Ransomware/Malware Activity

Prestige Ransomware Emerges, Targets Ukraine and Poland

A new ransomware variant has emerged in the wild, being used in targeted attacks against the logistics and transportation sectors within Ukraine and Poland. The variant has been dubbed 'Prestige', named after their initial codename that was displayed in the group's ransom note as 'Prestige ranusomeware'. Tactics, techniques, procedures (TTPs), and indicators of compromise from this ransomware variant are being clustered by Microsoft under DEV-0960. Prior to deployment, DEV-0960 executes stage-one malicious scripts via RemoteExec and Impacket followed by open-source collection tools which gain access to system administrator credentials.
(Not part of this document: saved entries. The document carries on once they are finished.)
(** * WordCount for Hadoop streaming: mapper.py and reducer.py

    A shallow embedding of the two streaming scripts
    [src/python/mapper.py] and [src/python/reducer.py], and the
    properties of the tokenizer, of the sorted-group aggregator and of
    their composition.

    Text is modelled the way Python 3 has it: a [str] is a sequence of
    Unicode code points.  The built-ins the scripts call ([str.strip],
    [str.lower], [str.split], [re.findall], [int], [print] and the
    formatting of an integer) are modelled after CPython; the part of
    the Unicode character database they consult that does not matter to
    the scripts is kept abstract in the class [UnicodeData].  Integers
    are Python's unbounded integers, that is [Z].  CPython's limit on
    the number of digits of a conversion between an integer and its
    decimal text is a setting of the interpreter: the module [Reducer]
    is the reducer run with the limit off, the module [Limited] is the
    reducer under any setting of the limit (4300 digits when nothing is
    set), and the two are related in [LimitedMore].

    Standard input is the list of lines that [for line in sys.stdin]
    yields, standard output the list of lines written by [print]. *)

From Stdlib Require Import List NArith ZArith Bool Lia Permutation.
From Stdlib Require Decimal DecimalFacts DecimalPos DecimalZ.
From Stdlib Require Ascii String.
Import ListNotations.

Set Implicit Arguments.

(** ** Text *)

(** A character is a Unicode code point. *)
Definition char := N.

(** A Python [str]. *)
Definition str := list char.

Definition TAB : char := 9%N.
Definition LF : char := 10%N.

Import String.StringSyntax.
Delimit Scope string_scope with string.

(** ASCII literals, to write examples. *)
Definition lit (s : String.string) : str :=
  map Ascii.N_of_ascii (String.list_ascii_of_string s).

Arguments lit _%_string.

Definition is_empty (s : str) : bool :=
  match s with [] => true | _ :: _ => false end.

Fixpoint str_eqb (a b : str) : bool :=
  match a, b with
  | [], [] => true
  | x :: a', y :: b' => N.eqb x y && str_eqb a' b'
  | _, _ => false
  end.

(** ** The Python built-ins used by the scripts *)

Module Py.

Local Open Scope N_scope.

(** [str.isspace] on one character: the white space of the Unicode
    character database (bidirectional type WS, B or S, or category Zs). *)
Definition isspace (c : char) : bool :=
  ((9 <=? c) && (c <=? 13)) || ((28 <=? c) && (c <=? 32))
  || (c =? 0x85) || (c =? 0xA0) || (c =? 0x1680)
  || ((0x2000 <=? c) && (c <=? 0x200A))
  || (c =? 0x2028) || (c =? 0x2029) || (c =? 0x202F) || (c =? 0x205F)
  || (c =? 0x3000).

(** White space of the C locale ([Py_ISSPACE]), used by the integer parser. *)
Definition c_isspace (c : char) : bool :=
  (c =? 32) || ((9 <=? c) && (c <=? 13)).

Definition is_ascii_upper (c : char) : bool := (65 <=? c) && (c <=? 90).
Definition is_ascii_lower (c : char) : bool := (97 <=? c) && (c <=? 122).
Definition is_ascii_digit (c : char) : bool := (48 <=? c) && (c <=? 57).

(** Lower-casing restricted to ASCII. *)
Definition ascii_tolower (c : char) : char :=
  if is_ascii_upper c then c + 32 else c.

(** The part of the Unicode character database that [str.lower] and
    [int] consult.  Only what the scripts depend on is fixed: the
    lower-case mapping of ASCII, that white space has no case, and that
    the decimal digits of ASCII are the ten usual ones. *)
Class UnicodeData := {
  (** full lower-case mapping of one code point (one to three code points) *)
  tolower_full : char -> str;
  (** whether a capital sigma stands in final position, given the text
      before it and the text after it *)
  final_sigma : str -> str -> bool;
  (** value of a decimal digit (category Nd), [None] for other characters *)
  todecimal : char -> option N;
  tolower_full_ascii :
    forall c, c < 128 -> tolower_full c = [ascii_tolower c];
  tolower_full_space :
    forall c, isspace c = true -> tolower_full c = [c];
  todecimal_ascii :
    forall c, c < 128 ->
      todecimal c = if is_ascii_digit c then Some (c - 48) else None;
  todecimal_digit :
    forall c d, todecimal c = Some d -> d < 10
}.

(** Exceptions: a computation returns a value or raises. *)
Inductive exn : Set := ValueError.

Inductive result (A : Type) : Type :=
| Ok (a : A)
| Raise (e : exn).

Arguments Ok {A} a.
Arguments Raise {A} e.

Definition bind {A B : Type} (r : result A) (k : A -> result B) : result B :=
  match r with
  | Ok a => k a
  | Raise e => Raise e
  end.

Notation "x <- c1 ;; c2" := (bind c1 (fun x => c2))
  (at level 61, c1 at next level, right associativity).

Section Builtins.

Context {ucd : UnicodeData}.

(** *** [str.strip()] *)

Fixpoint lstrip (s : str) : str :=
  match s with
  | [] => []
  | c :: s' => if isspace c then lstrip s' else s
  end.

Definition rstrip (s : str) : str := rev (lstrip (rev s)).

Definition strip (s : str) : str := rstrip (lstrip s).

(** *** [str.lower()] *)

(** One character in its context: capital sigma becomes final or medial
    small sigma, every other character takes its full lower-case mapping. *)
Definition lower_ucs4 (before : str) (c : char) (after : str) : str :=
  if c =? 0x3A3
  then [if final_sigma before after then 0x3C2 else 0x3C3]
  else tolower_full c.

Fixpoint do_lower (before s : str) : str :=
  match s with
  | [] => []
  | c :: after => lower_ucs4 before c after ++ do_lower (before ++ [c]) after
  end.

Definition lower (s : str) : str := do_lower [] s.

(** *** [str.split(sep)] for a one-character separator *)

Fixpoint split (sep : char) (s : str) : list str :=
  match s with
  | [] => [[]]
  | c :: s' =>
      if c =? sep then [] :: split sep s'
      else match split sep s' with
           | f :: fs => (c :: f) :: fs
           | [] => [[c]]
           end
  end.

(** *** [re.findall(r'[a-zA-Z0-9]+', s)] *)

(** The character class [[a-zA-Z0-9]]. *)
Definition word_class (c : char) : bool :=
  is_ascii_lower c || is_ascii_upper c || is_ascii_digit c.

(** The scan of the regular-expression engine for [[a-zA-Z0-9]+]: [cur]
    is the match in progress.  A character of the class extends it (the
    repetition is greedy); any other character ends it, and the search
    resumes after that character. *)
Fixpoint scan (cur s : str) : list str :=
  match s with
  | [] => if is_empty cur then [] else [cur]
  | c :: s' =>
      if word_class c then scan (cur ++ [c]) s'
      else (if is_empty cur then [] else [cur]) ++ scan [] s'
  end.

Definition findall (s : str) : list str := scan [] s.

(** *** [int(s)] and [str(n)] *)

(** The two conversions as an interpreter with no limit on the number of
    digits makes them; [Limited] has them under a limit. *)

Definition is_ascii (s : str) : bool := forallb (fun c => c <? 128) s.

(** [int] first maps its argument to ASCII.  An ASCII text stays as it
    is.  In another text, characters below 127 stay, Unicode white space
    becomes a space, a Unicode decimal digit becomes the ASCII digit of
    its value, and the text is cut after the first character that is
    none of these, replaced by a question mark. *)
Fixpoint transform_chars (s : str) : str :=
  match s with
  | [] => []
  | c :: s' =>
      if c <? 127 then c :: transform_chars s'
      else if isspace c then 32 :: transform_chars s'
      else match todecimal c with
           | Some d => (48 + d) :: transform_chars s'
           | None => [63]
           end
  end.

Definition transform_decimal_and_space (s : str) : str :=
  if is_ascii s then s else transform_chars s.

Fixpoint skip_space (s : str) : str :=
  match s with
  | [] => []
  | c :: s' => if c_isspace c then skip_space s' else s
  end.

(** The digits of a decimal literal: digits, with single underscores
    allowed between two digits.  [prev_us] tells whether the previous
    character was an underscore; [acc] is the value read so far and [n]
    the number of digits read.  [None] is a misplaced underscore. *)
Fixpoint scan_digits (prev_us : bool) (acc : Z) (n : nat) (s : str)
  : option (Z * nat * str) :=
  match s with
  | [] => if prev_us then None else Some (acc, n, [])
  | c :: s' =>
      if is_ascii_digit c
      then scan_digits false (10 * acc + Z.of_N (c - 48))%Z (S n) s'
      else if c =? 95
           then if prev_us then None else scan_digits true acc n s'
           else if prev_us then None else Some (acc, n, s)
  end.

(** The optional sign of a literal. *)
Definition read_sign (s : str) : Z * str :=
  match s with
  | c :: r =>
      if c =? 43 then (1%Z, r)
      else if c =? 45 then ((-1)%Z, r)
      else (1%Z, s)
  | [] => (1%Z, s)
  end.

Definition starts_with (c : char) (s : str) : bool :=
  match s with
  | d :: _ => d =? c
  | [] => false
  end.

(** The literal after its sign: digits (not led by an underscore, at
    least one), optional white space, end of text. *)
Definition digits_to_long (sign : Z) (s : str) : result Z :=
  if starts_with 95 s then Raise ValueError
  else
    match scan_digits false 0%Z 0%nat s with
    | None => Raise ValueError
    | Some (v, n, rest) =>
        match n with
        | O => Raise ValueError
        | S _ => if is_empty (skip_space rest) then Ok (sign * v)%Z
                 else Raise ValueError
        end
    end.

(** [PyLong_FromString] in base 10: optional white space, optional sign,
    then the digits. *)
Definition long_from_string (s : str) : result Z :=
  let '(sign, s) := read_sign (skip_space s) in
  digits_to_long sign s.

Definition int (s : str) : result Z :=
  long_from_string (transform_decimal_and_space s).

Fixpoint chars_of_uint (u : Decimal.uint) : str :=
  match u with
  | Decimal.Nil => []
  | Decimal.D0 u' => 48 :: chars_of_uint u'
  | Decimal.D1 u' => 49 :: chars_of_uint u'
  | Decimal.D2 u' => 50 :: chars_of_uint u'
  | Decimal.D3 u' => 51 :: chars_of_uint u'
  | Decimal.D4 u' => 52 :: chars_of_uint u'
  | Decimal.D5 u' => 53 :: chars_of_uint u'
  | Decimal.D6 u' => 54 :: chars_of_uint u'
  | Decimal.D7 u' => 55 :: chars_of_uint u'
  | Decimal.D8 u' => 56 :: chars_of_uint u'
  | Decimal.D9 u' => 57 :: chars_of_uint u'
  end.

(** [str(n)], which is also how an f-string renders an integer. *)
Definition str_of_int (n : Z) : str :=
  match Z.to_int n with
  | Decimal.Pos u => chars_of_uint u
  | Decimal.Neg u => 45 :: chars_of_uint u
  end.

(** *** [print(s)]: the text and a line break. *)
Definition print (s : str) : str := s ++ [LF].

End Builtins.

End Py.

(** ** mapper.py *)

Module Mapper.

Import Py.

Section Mapper.

Context {ucd : UnicodeData}.

(** The body of [for word in words]: the guard and the [print]. *)
Definition emit (word : str) : list str :=
  if (0 <? length word)%nat
  then [print (word ++ [TAB] ++ lit "1")]
  else [].

(** The body of [for line in sys.stdin]: what one line adds to the output. *)
Definition map_line (line : str) : list str :=
  let line := lower (strip line) in
  if is_empty line then []
  else
    let words := findall line in
    flat_map emit words.

Definition main (stdin : list str) : list str := flat_map map_line stdin.

(** The loop body without the guard [len(word) > 0]. *)
Definition map_line_unguarded (line : str) : list str :=
  let line := lower (strip line) in
  if is_empty line then []
  else map (fun word => print (word ++ [TAB] ++ lit "1")) (findall line).

End Mapper.

End Mapper.

(** ** reducer.py *)

(** The script as an interpreter with no limit on the digits of an
    integer runs it: no conversion fails for the size of a number, and
    [main] always returns. *)
Module Reducer.

Import Py.

(** The variables of [main], and what it has printed. [current_word] is
    [None] until the first record. *)
Record state : Type := State {
  current_word : option str;
  current_count : Z;
  stdout : list str
}.

Definition init : state :=
  {| current_word := None; current_count := 0%Z; stdout := [] |}.

(** [current_word == word], where [current_word] may be [None]. *)
Definition same_word (current_word : option str) (word : str) : bool :=
  match current_word with
  | None => false
  | Some w => str_eqb w word
  end.

(** [f"{current_word}\t{current_count}"] *)
Definition format (word : str) (count : Z) : str :=
  word ++ [TAB] ++ str_of_int count.

(** [if current_word is not None: print(...)] *)
Definition flush (st : state) : list str :=
  match current_word st with
  | Some w => stdout st ++ [print (format w (current_count st))]
  | None => stdout st
  end.

Section Reducer.

Context {ucd : UnicodeData}.

(** [word, count = line.split('\t')]: exactly two fields, or [ValueError]. *)
Definition unpack2 (fields : list str) : result (str * str) :=
  match fields with
  | [word; count] => Ok (word, count)
  | _ => Raise ValueError
  end.

(** The [try] block. *)
Definition parse (line : str) : result (str * Z) :=
  p <- unpack2 (split TAB line) ;;
  count <- int (snd p) ;;
  Ok (fst p, count).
Once threat actors lay the groundwork for the ransomware attack, Prestige is deployed and is spread throughout the victim's infrastructure. The Prestige payload can be cloned to remote systems and configured to run scheduled tasks or leverage PowerShell to establish persistence throughout several systems within the network. Prestige can also be copied to the Active Directory Domain Controller and distributed accordingly through Group Policy. Attacks from DEV-0960 actors appear to favor Russia, targeting enemies of the state and the Russia-Ukraine conflict. CTIX analysts will continue to monitor the evolution of ransomware throughout the landscape and provide additional details accordingly.

Threat Actor Activity

Operation CuckooBees Revived, APT41 Targets Organizations in Hong Kong

APT41 threat actors have launched a campaign targeting organizations throughout Hong Kong. Based on known tactics, techniques, and procedures (TTPs), this is likely a continuation of Operation CuckooBees. The original espionage operation was a massive intellectual property theft campaign which allowed APT41 threat actors to exfiltrate hundreds of gigabytes worth of research documentation, source code, manufacturing data, formulas, and diagrams. The majority of these attacks occurred throughout Eastern Asia, North America, and Western Europe. Recent activity surrounding this operation was uncovered when security analysts from Symantec identified traces of the Spyder Loader trojan, the data harvesting program utilized in the original campaign. Symantec analysts also noted that while the major payload was not seen in their analysis, the indicators showing use of Spyder Loader strongly suggests the continuation of Operation CuckooBees and broader intelligence collection. Additional similarities between attacks includes the use of "rundll32.exe" as a malware loader prior to execution on the compromised system. CTIX analysts will continue to monitor activity surrounding this campaign and will provide additional updates as they become available.

Vulnerabilities

Windows MotW Zero-day Vulnerability Receives Unofficial Patch from 0patch

The 0patch micropatching service has released an unofficial security patch to mitigate a zero-day vulnerability in the Microsoft Windows Mark-of-the-Web (MotW) security mechanism that is being actively exploited in-the-wild. MotW is a security feature that labels suspicious files and webpages, forcing them to run in the security zone of the location the page was saved from. Security zones are a collection of systems that require the same access control policy, and act as invisible boundaries that prevent certain web applications from performing unauthorized actions with a browser. MotW labels tell the operating system, web browsers, and other applications that the file could be malicious, triggering a warning to the user informing them that opening the file or webpage could be dangerous. This flaw was first identified in July 2022 by Will Dormann, a senior vulnerability researcher at ANALYGENCE, who noticed that MotW flags were not being added to suspicious ZIP files. If exploited, this vulnerability could allow a threat actor to deliver maliciously-crafted files within a ZIP archive that when extracted, would not have the embedded malicious macros marked by MotW flags, allowing for the successful download of malware on the vulnerable device. At this time there is currently no official patch from Microsoft, however 0patch has developed free patches that will defend Windows users in the meantime. If customers already have an 0patch account, the patch will download automatically. Otherwise, the patch can be installed after registering an account with 0patch and downloading the 0patch agent. CTIX analysts will continue to monitor activity surrounding this MotW vulnerability, and an update piece may be published in a future FLASH Update.